Ricin is an extremely potent ribosome-inactivating protein and serves as a likely food biocontaminant or biological weapon. Thus, simple, sensitive and accurate analytical assays capable of detecting ricin are urgently needed to be established. Herein, we present a novel method for ricin B-chain (RTB) detection by using two materials: (a) a highly efficient hybrid probe that was formed by linking a glucose oxidase (GOD)-encapsulated liposome (GOD-L) to magnetic beads (MBs) through hybridization between an aptamer and a blocker and (b) a new low-background g-C3N4-MnO2 sandwich nanocomposite that exhibits fluorescence resonance energy transfer (FRET) between the g-C3N4 nanosheet and MnO2. In the presence of RTB, the strong binding between RTB and the aptamer can release the blocker-linked liposome from the surface of the MBs.
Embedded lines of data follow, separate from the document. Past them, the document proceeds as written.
(** [getPreviousEditableFieldsWithOrder] (lines 201-220) and its
    dependants (lines 221-222). *)
Definition getPreviousEditableFieldsWithOrder (reg : Registry)
    (state : BlockEditorState) (blockId : string)
    : result (list FormBlockWithOrder) :=
  let prevEditableFields : list FormBlockWithOrder := [] in
  let blocks := getBlocks state in
  let blockIndex := findIndex (λ block, id block = blockId) (items blocks) in
  if decide (blockIndex > 0) then
    let prevFormBlocks := slice (items blocks) 0 blockIndex in
    forEach prevFormBlocks
      (λ prevEditableFields block,
         let blockType := getBlockType reg (name block) in
         if truthy (get_prop_opt editable (get_prop_opt supports blockType)) then
           order ← getBlockOrderById reg state (id block);
           Ok (prevEditableFields ++ [{| block := block; order := order |}])
         else Ok prevEditableFields)
      prevEditableFields
  else Ok prevEditableFields.

Definition getPreviousEditableFieldsWithOrder_dependants
    (state : BlockEditorState) (blockId : string) : list (option CacheToken) :=
  map (λ block, cache_token state (id block)) (items (blocks state)).

(** [getEditableFieldsLength], [getCurrentBlockId], [getCurrentBlockIndex],
    [getCurrentBlock]. *)
Definition getEditableFieldsLength (reg : Registry) (state : BlockEditorState)
    : result Z :=
  fields ← getEditableFields reg state; mret (Z.of_nat (length fields)).

Definition getCurrentBlockId (state : BlockEditorState) : option string :=
  currentBlockId state.

Definition getCurrentBlockIndex (state : BlockEditorState) : Z :=
  findIndex (λ item, Some (id item) = currentBlockId state) (items (blocks state)).

Definition getCurrentBlock (state : BlockEditorState) : option FormBlock :=
  let currentBlockIndex :=
    findIndex (λ item, Some (id item) = currentBlockId state) (items (blocks state)) in
  if decide (currentBlockIndex ≠ -1)
  then items (blocks state) !! Z.to_nat currentBlockIndex
  else None.

End BlockEditor.

(** ** The memoised derivation cache *)

Module Memo.

Section createSelector.
Context {S A V D : Type} `{EqDecision A, EqDecision D}.

(** Modelled from the spec: the cache of a selector made by
    [createSelector] (of the external package [rememo]): the dependants of
    the last call and one node, arguments and value, per argument list
    seen since the dependants last changed. *)
Record Cache : Type := {
  lastDependants : option (list D);
  nodes : list (A * V)
}.

Definition empty_cache : Cache :=
  {| lastDependants := None; nodes := [] |}.

(** Modelled from the spec: [createSelector (selector, getDependants)] of
    [rememo], "a generic memoization utility that recomputes a derived
    value only when a declared set of dependency values changes".  A call
    whose dependants differ from those of the last call (compared element
    by element with [===]) clears the nodes; a call whose arguments (those
    after the state) match a node returns the node's value; any other
    call runs [selector] and stores its result in a new node. *)
Definition createSelector (selector : S → A → V) (getDependants : S → A → list D)
    (c : Cache) (source : S) (args : A) : V * Cache :=
  let dependants := getDependants source args in
  let kept := if decide (lastDependants c = Some dependants) then nodes c else [] in
  match list_find (λ node, node.1 = args) kept with
  | Some (_, node) =>
      (node.2, {| lastDependants := Some dependants; nodes := kept |})
  | None =>
      let val := selector source args in
      (val, {| lastDependants := Some dependants; nodes := (args, val) :: kept |})
  end.

End createSelector.

(** [export const getBlocks = createSelector( ... )] (lines 33-39); the
    selector takes no argument besides the state. *)
Definition getBlocks_cache : Type :=
  @Cache unit BlockEditor.FormBlocks (option BlockEditor.CacheToken).

Definition getBlocks (c : getBlocks_cache) (state : BlockEditor.BlockEditorState)
    : BlockEditor.FormBlocks * getBlocks_cache :=
  createSelector
    (λ state (_ : unit), BlockEditor.getBlocks state)
    (λ state (_ : unit), BlockEditor.getBlocks_dependants state)
    c state ().

(** [export const getBlockById = createSelector( ... )] (lines 61-75). *)
Definition getBlockById_cache : Type :=
  @Cache string (option BlockEditor.FormBlock) (option BlockEditor.CacheToken).

Definition getBlockById (c : getBlockById_cache)
    (state : BlockEditor.BlockEditorState) (blockId : string)
    : option BlockEditor.FormBlock * getBlockById_cache :=
  createSelector BlockEditor.getBlockById BlockEditor.getBlockById_dependants
    c state blockId.

End Memo.

(** ** The exported selectors, with their caches *)

Module Exported.
Import BlockEditor.

(** The cache of [getPreviousEditableFieldsWithOrder]: its argument after
    the state is the block id. *)
Definition getPrevious_cache : Type :=
  @Memo.Cache string (list FormBlockWithOrder) (option CacheToken).

(** The caches of the three selectors that the module makes with
    [createSelector]. *)
Record Caches : Type := {
  getBlocks_c : Memo.getBlocks_cache;
  getBlockById_c : Memo.getBlockById_cache;
  getPrevious_c : getPrevious_cache
}.

(** The caches before any call. *)
Definition cold_caches : Caches :=
  {| getBlocks_c := Memo.empty_cache;
     getBlockById_c := Memo.empty_cache;
     getPrevious_c := Memo.empty_cache |}.

(** A call of an exported selector: it reads and updates the caches and
    returns or throws; the updates made before a throw stay. *)
Definition call (X : Type) : Type := Caches → result X * Caches.

Definition call_ret {X : Type} (x : X) : call X := λ cs, (Ok x, cs).

Definition call_lift {X : Type} (r : result X) : call X := λ cs, (r, cs).

Definition call_bind {X Y : Type} (m : call X) (k : X → call Y) : call Y :=
  λ cs, match m cs with
        | (Ok x, cs') => k x cs'
        | (Throw e, cs') => (Throw e, cs')
        end.

(** [export const getBlocks = createSelector( ... )] (lines 33-39). *)
Definition getBlocks (state : BlockEditorState) : call FormBlocks :=
  λ cs, let r := Memo.getBlocks (getBlocks_c cs) state in
        (Ok r.1, {| getBlocks_c := r.2;
                    getBlockById_c := getBlockById_c cs;
                    getPrevious_c := getPrevious_c cs |}).

(** [export const getBlockById = createSelector( ... )] (lines 61-75). *)
Definition getBlockById (state : BlockEditorState) (blockId : string)
    : call (option FormBlock) :=
  λ cs, let r := Memo.getBlockById (getBlockById_c cs) state blockId in
        (Ok r.1, {| getBlocks_c := getBlocks_c cs;
                    getBlockById_c := r.2;
                    getPrevious_c := getPrevious_c cs |}).
(** C1 (as the code has it): [CompleteTransfer] never looks at the status of
    the row.  On a row whose status is not [pending] it goes on as on any
    other: it reads the sender's balance and, when the balance covers the
    points and both the balance write and the save succeed, it writes the
    balance less the points, saves the row as [completed] and returns no
    error.  The debit is applied once for every such call. *)
Theorem Complete_on_non_pending transferID f w x u :
  fst (FindByID transferID f w) = Ok x ->
  Transfer.Status x <> "pending" ->
  fst (getUser (Transfer.SenderID x) f w) = Ok u ->
  Transfer.Points x <= User.Points u ->
  f HttpPut = false ->
  f DbSave = false ->
  let w' := snd (CompleteTransfer transferID f w) in
  let debited := int_sub (User.Points u) (Transfer.Points x) in
  fst (CompleteTransfer transferID f w) = Ok tt /\
  balance (Transfer.SenderID x) w' = Some debited /\
  Transfer.Status <$> row transferID w' = Some "completed" /\
  trace w' = trace w ++ [SqlSelectByID transferID; GetUser (Transfer.SenderID x);
                         PutPoints (Transfer.SenderID x) debited;
                         SqlUpdate (saved "completed" x w)].
Proof.
  intros found _ resolved Hle Hput Hsave.
  destruct (CompleteTransfer_completes _ _ _ _ _ found resolved Hle Hput Hsave)
    as (Hr & Hb & Hrow & Ht).
  cbv zeta. rewrite Hr, Hb, Hrow, Ht. repeat split.
Qed.

Lemma Complete_on_non_pending_witness :
  let x := Scenario.gift "completed" 1800000000000000000 in
  let w := Scenario.settled_offer in
  let w' := snd (CompleteTransfer "transfer_1" no_faults w) in
  (fst (FindByID "transfer_1" no_faults w) = Ok x /\
   Transfer.Status x <> "pending" /\
   fst (getUser "u1" no_faults w) = Ok Scenario.ann /\
   30 <= 100) /\
  (fst (CompleteTransfer "transfer_1" no_faults w) = Ok tt /\
   balance "u1" w' = Some (int_sub 100 30) /\
   Transfer.Status <$> row "transfer_1" w' = Some "completed" /\
   trace w' = trace w ++ [SqlSelectByID "transfer_1"; GetUser "u1";
                          PutPoints "u1" (int_sub 100 30);
                          SqlUpdate (saved "completed" x w)]).
Proof.
  cbv zeta. split.
  - repeat split; try (vm_compute; reflexivity); [discriminate | lia].
  - apply (Complete_on_non_pending "transfer_1" no_faults Scenario.settled_offer
             (Scenario.gift "completed" 1800000000000000000) Scenario.ann);
      try reflexivity; [discriminate | vm_compute; discriminate].
Defined.
(** The database after [signup("alice", "secret1", "a@x.com")] at time 100. *)
Definition db_alice : Database.t :=
  Eval vm_compute in
    (AuthController.signup Database.init_database 100 "alice" "secret1"
       (Some "a@x.com"%string)).2.


(** The calls that lead from start-up to two users with a model each. *)
Definition two_users_calls : list Server.call :=
  [Server.Signup 100 "alice" "secret1" (Some "a@x.com"%string);
   Server.Signup 101 "bob" "secret2" None;
   Server.SaveModel 200 1 "m1" (metrics f1_5 f2_3);
   Server.SaveModel 201 2 "m1" (metrics f2_3 f1_5)].

Definition db_two_users : Database.t :=
  Eval vm_compute in Server.db (Server.run Server.boot two_users_calls).

(** Alice's row of [models] in [db_two_users]. *)
Definition alice_model : Database.model_row :=
  Database.ModelRow 1 1 "m1" f1_5 f2_3 f0_1 f0_1 f0_9 None None None
    "y = 2.3000x + 1.5000" 200.


(** The sessions once Bob (user 2) has one, and its cookie. *)
Definition bob_sessions : gmap string AuthController.session :=
  (AuthController.create_session AuthController.init rnd 2 "bob").2.


End Sample.

(** ** [routes/auth_routes.py]: the account routes *)

Module AccountRoutes.

(** The [content] of a [JSONResponse] of [/signup], [/signout] and [/me]. *)
Inductive content :=
  | Failure (detail : string)
  | Signup (result : AuthController.signup_response)
  | Signout (result : AuthController.signout_response)
  | Authenticated (user : AuthController.public_user)
  | NotAuthenticated.

Record JSONResponse := Response {
  body : content;
  status_code : Z
}.

Definition signup (db : Database.t) (now : Z)
    (username password : string) (email : option string)
    : outcome JSONResponse * Database.t :=
  match AuthController.signup db now username password email with
  | (Return result, db) => (Return (Response (Signup result) 201), db)
  | (HTTPException code detail, db) => (Return (Response (Failure detail) code), db)
  | (TypeError, db) => (TypeError, db)
  end.

(** The second component of the answer is the key that
    [response.delete_cookie] clears. *)
Definition signout (active_sessions : gmap string AuthController.session)
    (session_id : option string)
    : (JSONResponse * option string) * gmap string AuthController.session :=
  if Routes.no_cookie session_id then
    ((Response (Failure "No active session") 400, None), active_sessions)
  else
    let '(result, active_sessions) :=
      AuthController.signout active_sessions (default "" session_id) in
    ((Response (Signout result) 200, Some "session_id"%string), active_sessions).

Definition get_current_user (db : Database.t)
    (active_sessions : gmap string AuthController.session)
    (session_id : option string) : JSONResponse :=
  if Routes.no_cookie session_id then Response NotAuthenticated 200
  else
    match AuthController.get_current_user db active_sessions (default "" session_id) with
    | Some user =>
        Response (Authenticated
                    (AuthController.PublicUser (Database.ud_id user)
                       (Database.ud_username user) (Database.ud_email user))) 200
    | None => Response NotAuthenticated 200
    end.

End AccountRoutes.

(** ** [test_auth.py]: the script that exercises the routes

    A request of the script is served by its route, on the globals of the
    server, at the clock and with the random bytes of that moment. *)

Module TestAuth.


(** The floats of [test_save_model]: 0.123, 0.098, 0.892, 0.120, 0.095, 0.895. *)
Definition rmse : spec_float := S754_finite false 8863084066665136 (-56).
Definition mae : spec_float := S754_finite false 7061644215716938 (-56).
Definition r2_score : spec_float := S754_finite false 8034421735228965 (-53).
Definition sklearn_rmse : spec_float := S754_finite false 8646911284551352 (-56).
Definition sklearn_mae : spec_float := S754_finite false 6845471433603154 (-56).
Definition sklearn_r2 : spec_float := S754_finite false 8061443332993188 (-53).







End TestAuth.

(** ** More vocabulary *)

Module Order.

(** A list of entries with the newest first. *)
Definition newest_first (entries : list Database.model_dict) : Prop :=
  StronglySorted
    (fun a b => Database.md_created_at b <= Database.md_created_at a) entries.

(** The call bypasses [signin] and opens a session directly. *)
Definition opens_session_directly (c : Server.call) : Prop :=
  match c with
  | Server.CreateSession _ _ _ => True
  | _ => False
  end.

(** Every active session belongs to a user of the table. *)
Definition sessions_resolve (w : Server.world) : Prop :=
  ∀ session_id,
    AuthController.is_authenticated (Server.active_sessions w) session_id = true →
    is_Some (AuthController.get_current_user (Server.db w)
               (Server.active_sessions w) session_id).

(** The id is used up: no row of [models] carries it and the counter of
    the table has passed it. *)
Definition retired (model_id : Z) (db : Database.t) : Prop :=
  model_id <= Database.models_seq db ∧
  ∀ x, x ∈ Database.models db → Database.m_id x ≠ model_id.

End Order.

(** * Properties *)

(** ** Calls that return *)

Lemma returned_inv {A B : Type} (x : outcome A * B) :
  returned x.1 = true → ∃ a b, x = (Return a, b).
Proof. destruct x as [[a| |] b]; simpl; [by exists a, b|done..]. Qed.

(** ** Lists of rows *)

Section rows.
Context {A : Type}.

Lemma filter_keeps_all (P : A → Prop) `{!∀ x, Decision (P x)} (l : list A) :
  (∀ x, x ∈ l → P x) → filter P l = l.
Proof.
  induction l as [|a l IH]; intros Hall; [done|].
  rewrite filter_cons. rewrite decide_True by (apply Hall; left).
  f_equal. apply IH. intros x Hx. apply Hall. by right.
Qed.

Lemma find_none_elem (f : A → bool) (l : list A) :
  (∀ x, x ∈ l → f x = false) → List.find f l = None.
Proof.
  induction l as [|a l IH]; intros Hall; [done|]. simpl.
  rewrite (Hall a) by left. apply IH. intros x Hx. apply Hall. by right.
Qed.

Lemma find_some_elem (f : A → bool) (l : list A) (x : A) :
  List.find f l = Some x → x ∈ l ∧ f x = true.
Proof.
  intros H. apply find_some in H as [Hin Hf]. split; [|done].
  by apply list_elem_of_In.
Qed.

(** The first match is the appended element when nothing before matches. *)
Lemma find_app_last (f : A → bool) (l : list A) (x : A) :
  (∀ y, y ∈ l → f y = false) → f x = true → List.find f (l ++ [x]) = Some x.
Proof.
  induction l as [|a l IH]; intros Hall Hx; simpl.
  - by rewrite Hx.
  - rewrite (Hall a) by left. apply IH; [|done].
    intros y Hy. apply Hall. by right.
Qed.

Lemma find_app_first (f : A → bool) (l l' : list A) (x : A) :
  List.find f l = Some x → List.find f (l ++ l') = Some x.
Proof.
  induction l as [|a l IH]; [done|]. simpl. destruct (f a); [done|]. apply IH.
Qed.
End rows.

Section keys.
Context {A B : Type}.

(** A column without duplicates identifies its row. *)
Lemma unique_column (f : A → B) (l : list A) (x y : A) :
  NoDup (f <$> l) → x ∈ l → y ∈ l → f x = f y → x = y.
Proof.
  induction l as [|a l IH]; intros Hnd Hx Hy Hf; [by apply elem_of_nil in Hx|].
  rewrite fmap_cons in Hnd. apply NoDup_cons in Hnd as [Ha Hnd].
  apply elem_of_cons in Hx as [->|Hx]; apply elem_of_cons in Hy as [->|Hy].
  - done.
  - exfalso. apply Ha. rewrite Hf. by apply list_elem_of_fmap_2.
  - exfalso. apply Ha. rewrite <- Hf. by apply list_elem_of_fmap_2.
  - by apply IH.
Qed.
End keys.

(** ** Row identifiers *)

Lemma foldr_max_bound (ids : list Z) (x : Z) : x ∈ ids → x <= foldr Z.max 0 ids.
Proof.
  induction ids as [|a ids IH]; intros Hx; [by apply elem_of_nil in Hx|].
  simpl. apply elem_of_cons in Hx as [->|Hx]; [lia|].
  specialize (IH Hx). lia.
Qed.

Lemma next_rowid_fresh (ids : list Z) (seq x : Z) :
  x ∈ ids → x < Database.next_rowid ids seq.
Proof.
  intros Hx. apply foldr_max_bound in Hx. unfold Database.next_rowid. lia.
Qed.

Lemma next_rowid_above_seq (ids : list Z) (seq : Z) :
  seq < Database.next_rowid ids seq.
Proof. unfold Database.next_rowid. lia. Qed.

(** ** Looking a model up and deleting it *)

Section models.
Import Database.

Lemma get_model_by_id_none (db : t) (model_id user_id : Z) :
  (∀ r, r ∈ models db → ¬ owned_model model_id user_id r) →
  get_model_by_id db model_id user_id = None.
Proof.
  intros Hno. unfold get_model_by_id.
  rewrite find_none_elem; [done|].
  intros r Hr. apply bool_decide_eq_false. by apply Hno.
Qed.

Lemma delete_model_none (db : t) (model_id user_id : Z) :
  (∀ r, r ∈ models db → ¬ owned_model model_id user_id r) →
  delete_model db model_id user_id = (false, db).
Proof.
  intros Hno. unfold delete_model.
  rewrite filter_keeps_all by done.
  replace (Z.of_nat (length (models db)) - Z.of_nat (length (models db))) with 0 by lia.
  by destruct db.
Qed.


End models.


(** ** Strings *)

Lemma append_cons (c : ascii) (s1 s2 : string) :
  String c s1 +:+ s2 = String c (s1 +:+ s2).
Proof. reflexivity. Qed.

Lemma append_empty (s : string) : "" +:+ s = s.
Proof. reflexivity. Qed.

Lemma length_append (s1 s2 : string) :
  String.length (s1 +:+ s2) = (String.length s1 + String.length s2)%nat.
Proof.
  induction s1 as [|c s1 IH]; [done|].
  rewrite append_cons. simpl. by rewrite IH.
Qed.

Lemma append_assoc (s1 s2 s3 : string) : (s1 +:+ s2) +:+ s3 = s1 +:+ (s2 +:+ s3).
Proof.
  induction s1 as [|c s1 IH]; [done|]. rewrite !append_cons. by rewrite IH.
Qed.

Lemma all_chars_append (P : ascii → Prop) (s1 s2 : string) :
  Shape.all_chars P s1 → Shape.all_chars P s2 → Shape.all_chars P (s1 +:+ s2).
Proof.
  induction s1 as [|c s1 IH]; [done|]. rewrite append_cons. simpl.
  intros [Hc Hs1] Hs2. split; auto.
Qed.
(** What a run of the enrichment leaves behind. *)
Lemma enrichment_outcome O env imageId imageBytes w :
  let task := generateAltTextOnce imageId imageBytes env in
  (cache (run O task w).2 = cache w /\ bucket (run O task w).2 = bucket w
   /\ rate_limit_kv (run O task w).2 = rate_limit_kv w)
  /\ (((forall i alt ok, (DbUpsertAlt i alt, ok) ∈ trace O task w -> ok = false)
       /\ images (run O task w).2 = images w)
      \/ (exists alt now,
            sanitiser_output alt
            /\ (AiRun imageBytes, true) ∈ trace O task w
            /\ (DbUpsertAlt imageId alt, true) ∈ trace O task w
            /\ (forall i alt' ok, (DbUpsertAlt i alt', ok) ∈ trace O task w ->
                                  i = imageId /\ alt' = alt /\ ok = true)
            /\ images (run O task w).2 = db_upsert now imageId alt (images w))).
Proof.
  cbv zeta. rewrite generateAltTextOnce_split.
  rewrite trace_bind.
  rewrite (run_bind O (acquire_lock imageId env)
             (fun locked : bool => if locked then Ret tt
                                   else infer_and_store imageId imageBytes) w).
  destruct (acquire_lock_frame O imageId env w) as (Hc & Hi & Hb & Hr).
  pose proof (acquire_lock_trace O imageId env w) as Hlock.
  destruct (run O (acquire_lock imageId env) w) as [[|] w1]; cbn [fst snd] in *.
  - cbn [run trace snd]. rewrite app_nil_r.
    split; [repeat split; assumption|]. left. split; [|exact Hi].
    intros i alt ok Hin. apply Hlock in Hin. discriminate Hin.
  - destruct (infer_outcome O imageId imageBytes w1)
      as ((Hc' & Hb' & Hr' & _) & Hcases).
    split; [repeat split; congruence|].
    destruct Hcases as [(Hnone & Hi')|(alt & now & Hs & Hai & Hup & Hone & Hi')].
    + left. split; [|congruence].
      intros i alt ok Hin. apply elem_of_app in Hin as [Hin|Hin];
        [apply Hlock in Hin; discriminate Hin | exact (Hnone _ _ _ Hin)].
    + right. exists alt, now. split; [exact Hs|].
      split; [apply elem_of_app; right; exact Hai|].
      split; [apply elem_of_app; right; exact Hup|].
      split; [|congruence].
      intros i alt' ok Hin. apply elem_of_app in Hin as [Hin|Hin];
        [apply Hlock in Hin; discriminate Hin | exact (Hone _ _ _ Hin)].
Qed.

(** X13. The enrichment of an image writes at most one description, after
    a fulfilled inference only.  It never touches the cache, the bucket or
    the limiter.  Unless the model call is fulfilled the table is as it was;
    and every fulfilled upsert of the run is for the image of the run, with a
    non-empty output of the sanitiser, which a lookup by id then returns. *)
Theorem enrichment_writes_one_description O env imageId imageBytes w :
  let task := generateAltTextOnce imageId imageBytes env in
  (cache (run O task w).2 = cache w /\ bucket (run O task w).2 = bucket w
   /\ rate_limit_kv (run O task w).2 = rate_limit_kv w)
  /\ ((AiRun imageBytes, true) ∉ trace O task w ->
      images (run O task w).2 = images w)
  /\ ((forall i alt, (DbUpsertAlt i alt, true) ∉ trace O task w) ->
      images (run O task w).2 = images w)
  /\ (forall i alt,
        (DbUpsertAlt i alt, true) ∈ trace O task w ->
        i = imageId /\ sanitiser_output alt
        /\ (AiRun imageBytes, true) ∈ trace O task w
        /\ description (run O task w).2 imageId = Some alt).
Proof.
  cbv zeta.
  destruct (enrichment_outcome O env imageId imageBytes w) as [Hframe Hcases].
  split; [exact Hframe|].
  destruct Hcases as [(Hnone & Hi)|(alt & now & Hs & Hai & Hup & Hone & Hi)].
  - split; [intros _; exact Hi|]. split; [intros _; exact Hi|].
    intros i alt Hin. apply Hnone in Hin. discriminate Hin.
  - split; [intros Hno; contradiction|].
    split.
    + intros Hno. exfalso. exact (Hno _ _ Hup).
    + intros i alt' Hin. destruct (Hone _ _ _ Hin) as (-> & -> & _).
      split; [reflexivity|]. split; [exact Hs|]. split; [exact Hai|].
      unfold description. rewrite Hi. apply description_upsert.
Qed.

Lemma infer_and_store_no_lock imageId imageBytes :
  confined (fun c => forall ns key, c <> KvGet ns key
                     /\ forall value ttl, c <> KvPut ns key value ttl)
           (fun _ => True) (infer_and_store imageId imageBytes).
Proof.
  unfold infer_and_store. confine; try exact I; intros; split; intros; discriminate.
Qed.

Lemma infer_trace_no_lock O imageId imageBytes w ns key :
  (forall ok, (KvGet ns key, ok) ∉ trace O (infer_and_store imageId imageBytes) w)
  /\ (forall value ttl ok,
        (KvPut ns key value ttl, ok) ∉ trace O (infer_and_store imageId imageBytes) w).
Proof.
  destruct (confined_run _ _ O _ w (infer_and_store_no_lock imageId imageBytes))
    as [H _].
  rewrite Forall_forall in H.
  split; [intros ok Hin | intros value ttl ok Hin];
    destruct (H _ Hin ns key) as [H1 H2]; [exact (H1 eq_refl) | exact (H2 _ _ eq_refl)].
Qed.

(** A live lock turns the worker away after the one lookup. *)
Lemma locked_out O imageId env w value expiry :
  ai_quota_kv w !! lock_key imageId = Some (value, expiry) ->
  value <> [] ->
  clock O (length (log w)) < expiry ->
  (KvGet AI_QUOTA_ns (lock_key imageId), true)
    ∈ trace O (acquire_lock imageId env) w ->
  run O (acquire_lock imageId env) w
  = (true, record (KvGet AI_QUOTA_ns (lock_key imageId), true) w)
  /\ trace O (acquire_lock imageId env) w
     = [(KvGet AI_QUOTA_ns (lock_key imageId), true)].
Proof.
  intros Hm Hv Hnow. unfold acquire_lock, lock_key in *.
  destruct (AI_QUOTA env); exec; try absurd_trace.
  unfold kv_live. rewrite Hm, (proj2 (N.ltb_lt _ _) Hnow).
  destruct value; [congruence|]. cbn [truthy]. exec_cbn. intros _. split; reflexivity.
Qed.

(** A fulfilled write of the lock leaves it in the namespace for 300 s. *)
Lemma lock_taken O imageId env w :
  (KvPut AI_QUOTA_ns (lock_key imageId) (js "1") AI_DEDUPE_TTL, true)
    ∈ trace O (acquire_lock imageId env) w ->
  exists t,
    ai_quota_kv (run O (acquire_lock imageId env) w).2 !! lock_key imageId
    = Some (js "1", clock O t + 1000 * AI_DEDUPE_TTL).
Proof.
  unfold acquire_lock, lock_key. destruct (AI_QUOTA env); exec; try absurd_trace.
  match goal with
  | |- context [truthy ?v] => destruct (truthy v)
  end; exec; try absurd_trace.
  intros _. eexists. apply lookup_insert_eq.
Qed.

(** X14. The lock deduplicates the inference: once a run of the enrichment
    has had its lock written, any run for the same image that finds that
    entry within its 300 seconds, with its lock lookup fulfilled, stops after
    the lookup: it calls neither the model nor the table.  This holds
    whether or not the first run's inference succeeded. *)
Theorem lock_suppresses_second_inference O env imageId bytes1 bytes2 w w' :
  (forall t t', clock O t < clock O t' + 1000 * AI_DEDUPE_TTL) ->
  (KvPut AI_QUOTA_ns (lock_key imageId) (js "1") AI_DEDUPE_TTL, true)
    ∈ trace O (generateAltTextOnce imageId bytes1 env) w ->
  ai_quota_kv w' !! lock_key imageId
  = ai_quota_kv (run O (generateAltTextOnce imageId bytes1 env) w).2
      !! lock_key imageId ->
  (KvGet AI_QUOTA_ns (lock_key imageId), true)
    ∈ trace O (generateAltTextOnce imageId bytes2 env) w' ->
  trace O (generateAltTextOnce imageId bytes2 env) w'
  = [(KvGet AI_QUOTA_ns (lock_key imageId), true)]
  /\ (run O (generateAltTextOnce imageId bytes2 env) w').2
     = record (KvGet AI_QUOTA_ns (lock_key imageId), true) w'.
Proof.
  intros Hclock Hput Hsame Hget.
  rewrite !generateAltTextOnce_split in *.
  rewrite trace_bind in Hput, Hget. rewrite trace_bind.
  rewrite (run_bind O (acquire_lock imageId env)
             (fun locked : bool => if locked then Ret tt
                                   else infer_and_store imageId bytes1) w) in Hsame.
  rewrite (run_bind O (acquire_lock imageId env)
             (fun locked : bool => if locked then Ret tt
                                   else infer_and_store imageId bytes2) w').
  assert (Hheld : exists t, ai_quota_kv w' !! lock_key imageId
                            = Some (js "1", clock O t + 1000 * AI_DEDUPE_TTL)).
  { rewrite Hsame. apply elem_of_app in Hput as [Hput|Hput].
    - destruct (lock_taken O imageId env w Hput) as [t Ht]. exists t.
      destruct (run O (acquire_lock imageId env) w) as [[|] w1]; cbn [fst snd] in *;
        [exact Ht|].
      destruct (infer_outcome O imageId bytes1 w1) as ((_ & _ & _ & ->) & _).
      exact Ht.
    - exfalso. destruct (run O (acquire_lock imageId env) w) as [[|] w1];
        cbn [fst snd] in Hput; [cbn [trace] in Hput; decide_in Hput|].
      exact (proj2 (infer_trace_no_lock O imageId bytes1 w1 _ _) _ _ _ Hput). }
  destruct Hheld as [t Ht].
  assert (Hget' : (KvGet AI_QUOTA_ns (lock_key imageId), true)
                  ∈ trace O (acquire_lock imageId env) w').
  { apply elem_of_app in Hget as [Hget|Hget]; [exact Hget|]. exfalso.
    destruct (run O (acquire_lock imageId env) w') as [[|] w1];
      cbn [fst snd] in Hget; [cbn [trace] in Hget; decide_in Hget|].
    exact (proj1 (infer_trace_no_lock O imageId bytes2 w1 _ _) _ Hget). }
  destruct (locked_out O imageId env w' (js "1") _ Ht ltac:(discriminate)
              (Hclock _ _) Hget') as [-> ->].
  cbn [fst snd run trace]. split; reflexivity.
Qed.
After magnetic separation, the decomposed liposome can release GOD to catalyze the oxidation of glucose, generating a certain amount of H2O2. Then, H2O2 can reduce MnO2 of the g-C3N4-MnO2 nanocomposite to Mn2+, which leads to the elimination of FRET. Thus, the fluorescence of the g-C3N4 nanosheet will be turned on. Because of the excellent signal amplification ability of liposome and the characteristic highly sensitive response of the g-C3N4-MnO2 nanocomposite toward H2O2, RTB could be detected sensitively based on the significantly enhanced fluorescent intensity. The linear range of detection was from 0.25 μg mL-1 to 50 μg mL-1 and the limit of detection (LOD) was 190 ng mL-1. Moreover, the proposed assay was successfully applied in the detection of the entire ricin toxin content in a castor seed.